• **WHAT YOU HAVE TO DO**: If a line in the data contains "Hpass", copy it out.

[Stored data]
Lemma cleanup_cycle_from cutoff limit k : ∀ d hw before,
  db_ok d → before ≤ hw → (∀ r, r ∈ t_inbox d → before < ib_id r → removable cutoff d r = false) → (length (below before d) ≤ k)%nat →
  ∃ n, (1 ≤ n ≤ k + 1)%nat ∧
    cleanup_passes cutoff limit n (d, mkCursor hw before true false) = (set_inbox d (sql_delete (removable cutoff d) (t_inbox d)), open_cursor).
Proof.
  induction k as [k IH] using lt_wf_ind. intros d hw before Hd Hhw Hdone Hk.
  destruct (cleanup_pass_spec cutoff limit hw before d Hd Hhw) as (ex & rest & Hb & Hne & _ & _ & Hpass). pose proof (below_sorted before d Hd) as Hs.
  assert (Hin : ∀ r, r ∈ ex ++ rest ↔ r ∈ t_inbox d ∧ ib_id r ≤ before) by (intros r; rewrite <- Hb; by apply in_below).
  assert (Hex : ∀ x, x ∈ ex → x ∈ t_inbox d) by (intros x Hx; apply (Hin x), elem_of_app; by left).
  assert (Hrm : ∀ r, r ∈ t_inbox d → removable cutoff d r = true → r ∈ ex ++ rest).
  { intros r Hr Hx. apply Hin. split; [done|]. destruct (Z.le_gt_cases (ib_id r) before); [done|]. rewrite Hdone in Hx; [done|done|lia]. }
  rewrite Hb in Hs, Hk, Hne. destruct (bool_decide (ex = []) || _) eqn:Ereset.
  - exists 1%nat. split; [lia|]. unfold cleanup_passes. change (Nat.iter 1 ?f ?x) with (f x). unfold cstep. cbn [fst snd]. rewrite Hpass. rewrite cleared_all; [done|done|done|]. intros r Hr Hx.
    destruct (proj1 (elem_of_app _ _ _) (Hrm r Hr Hx)) as [|Hrest]; [done|]. exfalso. apply orb_true_iff in Ereset as [Hnil%bool_decide_eq_true | Hone%Z.leb_le].
    + apply Hne; [|done]. subst ex. by destruct rest; [apply elem_of_nil in Hrest|].
    + destruct (last (ib_id <$> ex)) as [z|] eqn:El.
      * pose proof (descending_split _ _ _ _ Hs El Hrest). cbn in Hone. pose proof (proj2 (ok_inbox_ids d Hd)) as Hp. rewrite list.Forall_forall in Hp.
        specialize (Hp r Hr). lia.
      * apply last_None, fmap_nil_inv in El. apply Hne; [|done]. subst ex. by destruct rest; [apply elem_of_nil in Hrest|].
  - apply orb_false_iff in Ereset as [Hnn%bool_decide_eq_false Hz%Z.leb_gt]. destruct (last (ib_id <$> ex)) as [z|] eqn:El; [cbn in Hz; change (default 0 (Some z)) with z in Hpass|cbn in Hz; lia].
    set (d1 := set_inbox d (cleared cutoff d ex (t_inbox d))) in *. assert (Hd1 : db_ok d1) by by apply ok_inbox_delete.
    destruct (proj1 (last_Some _ _) El) as [l0 Hl0]. assert (Hzin : z ∈ ib_id <$> ex) by (rewrite Hl0; apply elem_of_app; right; by left).
    apply list_elem_of_fmap in Hzin as (y & Hzy & Hy). assert (Hzb : z ≤ before) by (rewrite Hzy; apply Hin, elem_of_app; by left).
    assert (Hsx : StronglySorted Z.gt (ib_id <$> ex)) by (rewrite fmap_app in Hs; by apply descending_prefix in Hs).
    assert (Hlow : ∀ r, r ∈ below (z - 1) d1 → r ∈ rest).
    { intros r [[Hr Hc]%in_sql_delete Hid]%in_below; [|done]. assert (Hall : r ∈ ex ++ rest) by (apply Hin; split; [done|lia]).
      apply elem_of_app in Hall as [He|]; [|done]. pose proof (descending_last _ _ _ Hsx El He). lia. }
    assert (Hlen : (length (below (z - 1) d1) ≤ length rest)%nat).
    { apply submseteq_length, NoDup_submseteq; [|exact Hlow]. eapply NoDup_fmap_1, StronglySorted_gt_NoDup, below_sorted, Hd1. }
    assert (Hexl : (0 < length ex)%nat) by (destruct ex; [done|cbn; lia]). rewrite length_app in Hk.
    destruct (IH (length rest) ltac:(lia) d1 hw (z - 1) Hd1 ltac:(lia)) as (n & Hn & Hrun).
    { intros r [Hr Hc]%in_sql_delete Hid. change (removable cutoff d1 r) with (removable cutoff d r). destruct (removable cutoff d r) eqn:Er; [|done].
      assert (Hall : r ∈ ex) by (destruct (proj1 (elem_of_app _ _ _) (Hrm r Hr Er)) as [|Hrest]; [done|]; pose proof (descending_split _ _ _ _ Hs El Hrest); lia).
      rewrite (proj2 (cleared_by cutoff d ex r Hd Hex Hr)) in Hc; done. }
    { exact Hlen. }
    exists (S n). split; [lia|]. unfold cleanup_passes in *. rewrite Nat.iter_succ_r. unfold cstep at 2. cbn [fst snd]. rewrite Hpass, Hrun.
    change (removable cutoff d1) with (removable cutoff d). unfold d1. change (t_inbox (set_inbox d ?t)) with t. by rewrite cleared_then.
Qed.

Lemma max_inbox_id_ge d r : r ∈ t_inbox d → ib_id r ≤ max_inbox_id d.
Proof.
  unfold max_inbox_id. induction (t_inbox d) as [|x t IH]; [intros H; by apply elem_of_nil in H|]. cbn. intros [-> | H]%elem_of_cons; [lia|]. specialize (IH H). lia.
Qed.

(** A first pass over a non-empty inbox starts at its newest row. *)
Lemma cleanup_first cutoff limit a b d :
  max_inbox_id d ≠ 0 →
  cstep (EvCleanup cutoff limit) (d, mkCursor a b false false) = cstep (EvCleanup cutoff limit) (d, mkCursor (max_inbox_id d) (max_inbox_id d) true false).
Proof.
  intros H. unfold cstep, DeleteControlInboxBeforeLimit. cbn [fst snd cc_closed cc_initialized cc_highWater cc_beforeID negb andb].
  apply Z.eqb_neq in H. rewrite H. reflexivity.
Qed.
End Cleanup.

• **WRITTEN ANSWER**:
  destruct (cleanup_pass_spec cutoff limit hw before d Hd Hhw) as (ex & rest & Hb & Hne & _ & _ & Hpass). pose proof (below_sorted before d Hd) as Hs.
  - exists 1%nat. split; [lia|]. unfold cleanup_passes. change (Nat.iter 1 ?f ?x) with (f x). unfold cstep. cbn [fst snd]. rewrite Hpass. rewrite cleared_all; [done|done|done|]. intros r Hr Hx.
  - apply orb_false_iff in Ereset as [Hnn%bool_decide_eq_false Hz%Z.leb_gt]. destruct (last (ib_id <$> ex)) as [z|] eqn:El; [cbn in Hz; change (default 0 (Some z)) with z in Hpass|cbn in Hz; lia].
    exists (S n). split; [lia|]. unfold cleanup_passes in *. rewrite Nat.iter_succ_r. unfold cstep at 2. cbn [fst snd]. rewrite Hpass, Hrun.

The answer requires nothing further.